Perhaps surprisingly, the solution to this disjointed, inefficient and often opaque governance landscape is more targeted and authoritative steering from the state. Better co-ordination across the sectors can only be achieved through purposeful intervention from state agencies or actors.
The second problem is that administered prices for food, energy and water do not accurately reflect their true scarcity, value to society or the environmental and economic costs of their production and consumption. The consequence is reduced incentives for users to conserve resources and use them efficiently, or for producers and suppliers to innovate or expand supply to meet industrial and consumer demands.
The solution to this problem is both obvious and fiendishly difficult to implement — governments need to introduce price signals that encourage conservation, efficiency and innovation in the supply and consumption of food, energy and water resources.
The third problem is that states’ environmental regulation and associated risk management frameworks are not sufficiently robust and flexible as to account for cross-sectoral impacts (where those impacts are known).
This is not a new phenomenon and we already have solutions available to manage it, we just don’t use them well.
For example, well-established sustainability mechanisms, such as project-level environmental impact assessment (EIA) and strategic environmental assessments (SEA), offer significant potential for integrating decision making across the food, energy and water sectors.
For procedural tools such as SEA to be effective, though, requires strong forms of state steering to ensure appropriate policy settings are implemented and enforced, and a commitment from wealthier nations to build institutional capacity in poorer countries.

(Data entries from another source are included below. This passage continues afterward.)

(** The [finally] of [_run]. *)
Definition writer_finish (id : string) : C unit :=
  a ← get_async;
  match a_jobs a !! id with
  | Some j =>
      match j_phase j with
      | Disposing error =>
          final ← mcatch
            (_ ← dispose (default 0%Z (e_dump_tree_pid (j_entry j))) (Some (j_pidfd j));
             _ ← update_mark id (fun m => Mark (m_state m) true (m_cleanup m));
             mret error)
            (fun e =>
               _ ← update_mark id (fun m => Mark DURABLE_FAILED false (Some (exn_text e)));
               match error with
               | None => _ ← modc (fun c => set_stat_err (<[id := "disposal: " +:+ exn_msg e]> (stat_err c)) c);
                         mret (Some e)
               | Some e0 => mret (Some e0)
               end);
          _ ← mod_async (fun a => set_slots (a_slots a + 1)%Z a);
          _ ← mod_async (fun a => drop_job id (set_fut id (FDone final) a));
          (* the callback of [_watch_lazy_prestart] *)
          mwhen (lazy_prestart cfg)
            (mcatch (on_durable_image cfg id (j_entry j) (is_some_exn final)) (fun _ => mret tt))
      | _ => mret tt
      end
  | None => mret tt
  end.

(** What writers do while this thread waits for them. *)
Definition writer_step (e : writer_event) : C unit :=
  match e with
  | WStart id timed_out => writer_start id timed_out
  | WDump id => writer_dump id
  | WFinish id => writer_finish id
  end.
Definition wait_writers : C unit := evs ← call WriterProgress; mfor evs writer_step.

(** ** The transaction *)

(** [_parent] *)
Definition physical_parent (parent_id : option string) : C (option entry) :=
  if negb (truthy parent_id) then mret None
  else
    c ← getc;
    let pid := default "" parent_id in
    match dget pid (reg c) with
    | None => mraise ValueError "unknown checkpoint parent"
    | Some e =>
        match match e_effective_restore_id e with Some v => v | None => Some pid end with
        | None => mraise KeyError "None"
        | Some effective =>
            match dget effective (reg c) with
            | None => mraise KeyError effective
            | Some p =>
                if negb (bool_decide (e_memory_protocol p = Some PROTOCOL))
                then mraise ValueError "cannot attach exact-parent dump to a different checkpoint protocol"
                else mret (Some p)
            end
        end
    end.

(** [_sink]: the walk's errors are raised; the new directories are made before
    the rename (their names are unused, so [exist_ok] makes no difference). *)
Definition async_sink (checkpoint_id : string) (parent : option entry) : C (list string * bool) :=
  c ← getc;
  let layers := match parent with Some p => e_layers p | None => [base_layer cfg] end in
  here ← call (IsDir (current_upper c));
  if negb here then mraise FileNotFoundError (current_upper c)
  else
    _ ← call (WalkError (current_upper c));
    dirty ← onw (os_tree_nonempty (current_upper c));
    layers ←
      (if dirty : bool then
         let frozen := path_join (layers_root cfg) ("layer_" +:+ checkpoint_id) in
         let upper := path_join (layers_root cfg) ("upper_" +:+ checkpoint_id +:+ "_next") in
         let work := path_join (layers_root cfg) ("work_" +:+ checkpoint_id +:+ "_next") in
         _ ← onw (os_makedirs upper);
         _ ← onw (os_makedirs work);
         _ ← onw (os_rename (current_upper c) frozen);
         _ ← apply_overlay_switch cfg layers upper work "ckpt";
         _ ← modc (fun c => set_current_work work (set_current_upper upper c));
         mret (frozen :: layers)
       else mret layers);
    _ ← on_root_overlays (RootOverlay.set_checkpoint checkpoint_id);
    mret (layers, dirty).

(** Disposable copies whose writers are still at work. *)
Definition protected_pids (c : ctl) : list Z :=
  omap (fun p => match e_async_dump_template_pid p.2 with
                 | Some pid => if negb (pid =? 0)%Z && e_has_future p.2 && negb (fut_done (fut_of (async c) p.1))
                               then Some pid else None
                 | None => None end) (reg c).

(** [TemplatePool.quiesce_for_checkpoint]: the worker is stopped during [body]
    and continued afterwards, through a handle on the process itself. *)
Fixpoint wait_quiet (fuel : nat) (pid pidfd : Z) : C unit :=
  match fuel with
  | O => mraise TimeoutError "checkpoint worker failed to stop"
  | S fuel =>
      gone ← call (PidfdExited pidfd);
      if gone : bool then mraise ProcessLookupError "checkpoint worker exited before quiescence"
      else
        text ← call (ReadFile (proc pid "/stat"));
        match split_ws (after_last ")" text) with
        | [] => mraise KeyError "0"                       (* IndexError *)
        | st :: _ =>
            if bool_decide (st = "T") then mret tt
            else more ← call Sleep;
                 if more : bool then wait_quiet fuel pid pidfd
                 else mraise TimeoutError "checkpoint worker failed to stop"
        end
  end.
Definition quiesce_for_checkpoint {A} (source_pid : Z) (body : C A) : C A :=
  pidfd ← call (OpenPidfd source_pid);
  mfinally
    (_ ← call (TpPause source_pid);
     _ ← wait_quiet (poll_limit cfg) source_pid pidfd;
     mfinally body (mtry (is_cls ProcessLookupError) (call (PidfdSignal pidfd SIGCONT)) (fun _ => mret tt)))
    (call (CloseFd pidfd)).

(** The local variables the exception handler looks at. *)
Record locals := Locals { l_warm : option Z; l_dump : option Z; l_pidfd : option Z; l_future : bool }.

(** The [except BaseException] and [finally] clauses. *)
Definition release_slot : C unit := mod_async (fun a => set_slots (a_slots a + 1)%Z a).
Definition abandon_registered (id : string) (l : locals) (e : exn) : C unit :=
  _ ← mod_async (set_failed (Some (exn_text e)));
  _ ← mwhen (l_future l)
        (mod_async (fun a => if fut_done (fut_of a id) then a else set_fut id (FDone (Some e)) a));
  _ ← modc (fun c => set_reg (dpop id (reg c)) c);
  c ← getc;
  match l_warm l with
  | Some w => mwhen (negb (bool_decide (w = ns_init_pid c))) (template_discard id)
  | None => mret tt
  end.
Definition abandon_copy (staging : string) (l : locals) (e : exn) : C unit :=
  _ ← match l_dump l with
      | Some pid => mcatch (dispose pid (l_pidfd l))
                      (fun e' => mod_async (fun a => set_failed (Some (default "" (a_failed a) +:+ "; cleanup: " +:+ exn_msg e')) a))
      | None => mret tt
      end;
  here ← call (PathExists staging);
  mwhen here (call (Rmtree staging)).
Definition abandon {A} (id staging : string) (l : locals) (e : exn) : C A :=
  r ← mcatch (_ ← abandon_registered id l e; mret None) (fun e' => mret (Some e'));
  match r with
  | Some e' =>
      _ ← match l_pidfd l with Some fd => call (CloseFd fd) | None => mret tt end;
      _ ← release_slot;
      mthrow e'
  | None => mfinally (_ ← abandon_copy staging l e; mthrow e) release_slot
  end.

Definition async_entry (id final : string) (parent_id : option string) (parent : option entry) (layers : list string)
    (dirty : bool) (warm dump_pid : Z) (resources : contract) (c : ctl) : entry :=
  {| e_id := id; e_mem_path := final; e_parent_id := parent_id; e_prev_ckpt_id := e_id <$> parent;
     e_layers := layers; e_strategy := "standard"; e_template_pid := Some warm;
     e_async_dump_template_pid := Some dump_pid; e_dump_tree_pid := Some dump_pid;
     e_ns_init_pid := Some (ns_init_pid c); e_external_pidns := Some false; e_fixed_active_pid := None;
     e_has_future := true; e_dump_error := None; e_upper_dirty := dirty;
     e_prev_cross_pid := is_some parent;
     e_prev_pid_mode := Some (if is_some parent then "exact-page-content" else "full-seed");
     e_effective_restore_id := None; e_replay_cmds := []; e_memory_protocol := Some PROTOCOL;
     e_resources := Some resources |}.

(** The [try] block: each stage runs under the handler with the locals that
    are set when it runs. *)
Definition transaction (parent_id : option string) (parent : option entry) (id final staging : string) : C entry :=
  let guard {A} (l : locals) (m : C A) : C A := mcatch m (abandon id staging l) in
  let l0 := Locals None None None false in
  '(warm, attempted) ← guard l0
    (c ← getc;
     if is_some (root_overlays c) then mraise RuntimeError "multiple root overlays are not supported"
     else
       init ← is_pidns_init (agent_pid c);
       _ ← mwhen init (_ ← validate_replay_children (agent_pid c) (protected_pids c); mret tt);
       bootstrap_active_before_dump cfg id);
  let l1 := Locals warm None None false in
  '(resources, child, (layers, dirty)) ← guard l1
    (if attempted && negb (is_some warm) then mraise RuntimeError "failed to move active off PID namespace init"
     else
       c ← getc;
       init ← is_pidns_init (agent_pid c);
       if init : bool then mraise RuntimeError "writers cannot be children of an active PID namespace init"
       else
         '(resources, sunk) ← quiesce_for_checkpoint (agent_pid c)
           (c ← getc;
            resources ← validate_replay_resources (agent_pid c) (overlay_mount_point cfg) (protected_pids c)
                          DEFAULT_FIFOS DEFAULT_STDIO;
            c ← getc;
            logical ← match parent_id with
                      | Some p => if bool_decide (p = "") then mret None
                                  else match dget p (reg c) with Some e => mret (Some e) | None => mraise KeyError p end
                      | None => mret None
                      end;
            sunk ← async_sink id logical;
            mret (resources, sunk));
         child ← lift_result (dump_child_contract resources);
         mret (resources, child, sunk));
  warm ← guard l1
    (match warm with
     | Some w => mret (Some w)
     | None => c ← getc; request_stash_template (agent_pid c) (Some id) (Some false) false false None
     end);
  let l2 := Locals warm None None false in
  dump_pid ← guard l2
    (_ ← match warm with
         | None => mraise RuntimeError "warm template failed to stop"
         | Some w => stopped ← wait_pid_stopped cfg w;
                     if stopped : bool then mret tt else mraise RuntimeError "warm template failed to stop"
         end;
     c ← getc;
     request_stash_template (agent_pid c) None (Some true) false false None);
  let l3 := Locals warm dump_pid None false in
  pidfd ← guard l3
    (match dump_pid with
     | None => mraise RuntimeError "disposable dump task failed to stop"
     | Some d =>
         stopped ← wait_pid_stopped cfg d;
         if negb stopped then mraise RuntimeError "disposable dump task failed to stop"
         else
           init ← is_pidns_init d;
           if negb init then mraise RuntimeError "exact-parent writer must have virtual PID 1"
           else call (OpenPidfd d)
     end);
  let l4 := Locals warm dump_pid (Some pidfd) false in
  _ ← guard l4 (call (MkdirNew staging));
  let l5 := Locals warm dump_pid (Some pidfd) true in
  guard l5
    (_ ← mod_async (fun a => set_mark id (Mark WARM_READY false None) (set_fut id FPending a));
     c ← getc;
     let entry := async_entry id final parent_id parent layers dirty (default 0%Z warm) (default 0%Z dump_pid) resources c in
     _ ← modc (fun c => set_reg (dset id entry (reg c)) c);
     _ ← call (SubmitWriter id);
     _ ← mod_async (set_job id (Job entry parent staging final pidfd Queued));
     mret entry).

Definition async_checkpoint (parent_id : option string) (tag raw_command : string) (ops : list string) : C entry :=
  a ← get_async;
  if truthy (a_failed a) then mraise RuntimeError "async checkpoint transaction previously failed"
  else if bool_decide (raw_command = "predump") then mraise ValueError "predump checkpoints are not supported"
  else
    parent ← physical_parent parent_id;
    if bool_decide (raw_command = "lightweight") then
      match parent with
      | None => mraise ValueError "lightweight checkpoint requires a physical parent"
      | Some _ => checkpoint_legacy cfg parent_id tag raw_command ops
      end
    else
      _ ← (if (0 <? a_slots a)%Z then mret tt else wait_writers);
      a ← get_async;
      if negb (0 <? a_slots a)%Z then mraise TimeoutError "async checkpoint admission timed out"
      else
        _ ← mod_async (fun a => set_slots (a_slots a - 1)%Z a);
        id ← call (UuidHex 12);
        let final := path_join (snapshot_store cfg) (tag +:+ "_" +:+ id +:+ "_mem") in
        transaction parent_id parent id final (final +:+ ".pending").

(** ** The barrier before a namespace is torn down *)

Definition drain_one (id : string) : C unit :=
  a ← get_async;
  _ ← (if fut_done (fut_of a id) then mret tt else wait_writers);
  a ← get_async;
  if negb (fut_done (fut_of a id)) then mraise TimeoutError "dump has not finished disposal"
  else
    match a_marks a !! id with
    | Some m => if m_dispose m then mret tt
                else mraise RuntimeError "cannot tear down namespace: dump cleanup incomplete"
    | None => mraise RuntimeError "cannot tear down namespace: dump cleanup incomplete"
    end.
Definition drain_ids (r : registry) : list string :=
  (List.filter (fun p => bool_decide (e_memory_protocol p.2 = Some PROTOCOL) && e_has_future p.2) r).*1.
Definition drain_before_namespace_teardown : C unit :=
  c ← getc; mfor (drain_ids (reg c)) drain_one.

(** [checkpoint_action] *)
Definition checkpoint_action (parent_id : option string) (tag raw_command : string) (ops : list string) : C entry :=
  if async_incremental cfg then async_checkpoint parent_id tag raw_command ops
  else checkpoint_legacy cfg parent_id tag raw_command ops.
End ops.
End AsyncCheckpoint.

The fourth problem is insufficient, incomplete or badly communicated knowledge and information on the risks and consequences of mismanaging the critical sectors of food, energy, environment and water.
In many respects a deficiency in knowledge is not the problem; rather, it is the dearth of ‘fit for purpose’ data and decision-support tools that can be readily used in policy and investment decision making. Even where there are tools and models available, there is often no consistent, common approach to the collection and publication of data, nor any standard for compatible formats to inform the viability and feasibility of various solutions.
The answer here is significant and concerted attention should be dedicated to the development of a publicly available, user-friendly integrated assessment tools, which can account for the trade-offs and opportunities between sectors and be maintained on an annual basis. Similar tools are already used by the IEA, World Bank and IMF, and Shell to develop forecasts.
At this point in time, it seems like the human race has survived inspite of itself. But you don’t need a PhD to realise what is fairly basic maths: the planet can only give so much, and unless governments move quickly to address the underlying problems with how we value and govern across critical domains of food, energy, environment and water, we’re going to be in a world of pain.